You may notice the words “sponsored” or “Merchant links are sponsored” in this section.   Up until late 2012, Google provided this service for free.   But now you need to create an Adwords account, set up a budget with a credit card, and start a special “campaign” to pay Google for the default positioning on this list and for clicks that result in a potential customer visiting your site.

Each item that appears in this shopping section is a called a “Product Listing Ad”.   In order to create a product listing ad, retailers must:

  1. Create a Google Adwords Account and add a payment method;
  2. Create a Google Merchant Account and link it to the Adwords account;
  3. Upload a feed of products to the Merchant account;
  4. Create an Adwords campaign for your product listing; Google has made some recent changes in the way this works and is now calling this campaign a “Shopping Campaign”. I will be reviewing the most recent changes in an upcoming article.

The benefit of your items appearing near the top of the most popular search engine is obvious.   If your items are near the top of shopping section, you’re sure to get many views on your item’s image and the price.   Within Google, the alternatives to creating product listing ads are to pay for text ads – which appear on the right side of the search results page – or to try to improve your organic (free) search rankings.

Basically, a product listing ad’s default positioning within the Google Shopping section is determined by a combination of how much you’re willing to pay for a click – called maximum cost-per-click (CPC) bid – and how relevant your item is to the search keywords entered.   This is a major difference from the “Buy Box” contest that Amazon sellers face, where Amazon practically chooses the seller for the customer.   Google shoppers can scan the list and will often make a choice from this first page of ads.   The shopper can change the default sort to “Price – low to high”, or by clicking on the Price column in single item view.   Changing the default sort most likely occurs quite often, especially if the list is too large for one page.   So although there are customers who blindly choose one of the first two or three entries without looking further for a better price, good default positioning will not always translate into a high number of clicks.   This increases the importance of having a low or lowest price – and decreases the importance of a seller having a high or highest maximum CPC bid amount – when there are fewer items for the shopper to choose from.
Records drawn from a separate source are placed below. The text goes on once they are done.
(** * Engineering-drawing generator: a shallow embedding and its properties

    The program under study is [3d_synthetic_data_generator.py]: it loads a
    triangle mesh, slices it along named planes, renders every outline into a
    panel of a matplotlib figure, adds a title block and a notes panel, and
    saves the figure.

    Modelling choices.
    - Python floats and numpy [float64] values are IEEE binary64 numbers:
      Rocq's primitive [float], whose operations round as the hardware does.
    - Python exceptions are values of [exn]; a call that can raise returns a
      [result].
    - Mutated objects (the mesh, the axes of the figure), the files written
      and the console live in a [world] that is threaded through a
      state-and-exception monad [M].
    - [trimesh], the file system, the pyplot back end, the clock and the
      case tables of Unicode behind [str.upper()] are not part of the
      program: their entry points are the fields of a record [externals], and
      every statement below holds for all of them.
    - The numpy and matplotlib functions whose results the program inspects
      ([np.allclose], [np.vstack], the constructor of [matplotlib.path.Path],
      the validation of [set_xlim] and [set_ylim], the [.2f] format, [repr])
      are written out from their documentation. *)

From Stdlib Require Import ZArith List String Ascii Floats Uint63 Bool Lia.
From Stdlib Require Import DecimalString.
From stdpp Require Import gmap strings list.
Import ListNotations.

#[local] Set Warnings "-inexact-float".
#[local] Open Scope string_scope.
#[local] Open Scope list_scope.

(** ** Python strings

    A [str] is kept as the bytes of its UTF-8 encoding. *)

Definition single_quote : ascii := ascii_of_nat 39.
Definition double_quote : ascii := ascii_of_nat 34.
Definition backslash : ascii := ascii_of_nat 92.

Fixpoint occurs (c : ascii) (s : string) : bool :=
  match s with
  | EmptyString => false
  | String c' s' => Ascii.eqb c c' || occurs c s'
  end.

Definition hex_digit (n : nat) : ascii :=
  ascii_of_nat (if (n <? 10)%nat then 48 + n else 87 + n).

(** One character inside [repr(s)]: the quote and the backslash are
    escaped, tab, newline and carriage return have their letters, the other
    control characters are written [\xhh]. Bytes from 128 on are kept: they
    encode the characters outside ASCII, which [repr] leaves alone when they
    are printable. *)
Definition repr_char (quote c : ascii) : string :=
  let n := nat_of_ascii c in
  if Ascii.eqb c quote || Ascii.eqb c backslash then
    String backslash (String c EmptyString)
  else if (n =? 9)%nat then String backslash "t"
  else if (n =? 10)%nat then String backslash "n"
  else if (n =? 13)%nat then String backslash "r"
  else if ((n <? 32) || (n =? 127))%nat then
    String backslash
      (String "x" (String (hex_digit (n / 16))
                     (String (hex_digit (n mod 16)) EmptyString)))
  else String c EmptyString.

Fixpoint repr_chars (quote : ascii) (s : string) : string :=
  match s with
  | EmptyString => EmptyString
  | String c s' => repr_char quote c +:+ repr_chars quote s'
  end.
If you want to give Product Listing Ads a try, my suggestion is to first focus on a very small subset of your inventory. Many retailers choose to upload their entire inventory to their Merchant account.   But I think it’s easiest to begin with a particular category from your website or choose your subset based on other attributes.     Here are some factors to consider when deciding which category or set of items to first upload to Google:

  • Which set of items has the least number of the same or similar items already offered by retailers in Google Shopping?
  • Which set has prices that beat or are competitive with the same or similar items currently listed in Google Shopping?
  • Which set has the best profit margin?
  • Which set has the best content?   Better content (enticing descriptions, a good feature list, and high quality images) would increase the likelihood that when someone actually clicks your item, they will stay and buy that item or at least continue shopping on your site.    If you don’t have good content, your conversion rate on the paid clicks will suffer and the chances of making a profit on the campaign are diminished.

There are many other ways to group your items for ad campaigns, and this can now be done directly in Adwords with product groups, product labels, and custom labels.  I will explain how to do this in a future article. Sticking with small groups of items will give you flexibility and facilitate optimization of your Product Listing campaigns.  A higher maximum CPC might work best for one set of products while a lower one might work best for another set.    This optimization process involves trial and error, and you will quickly find yourself overwhelmed and discouraged if you are working with too many items.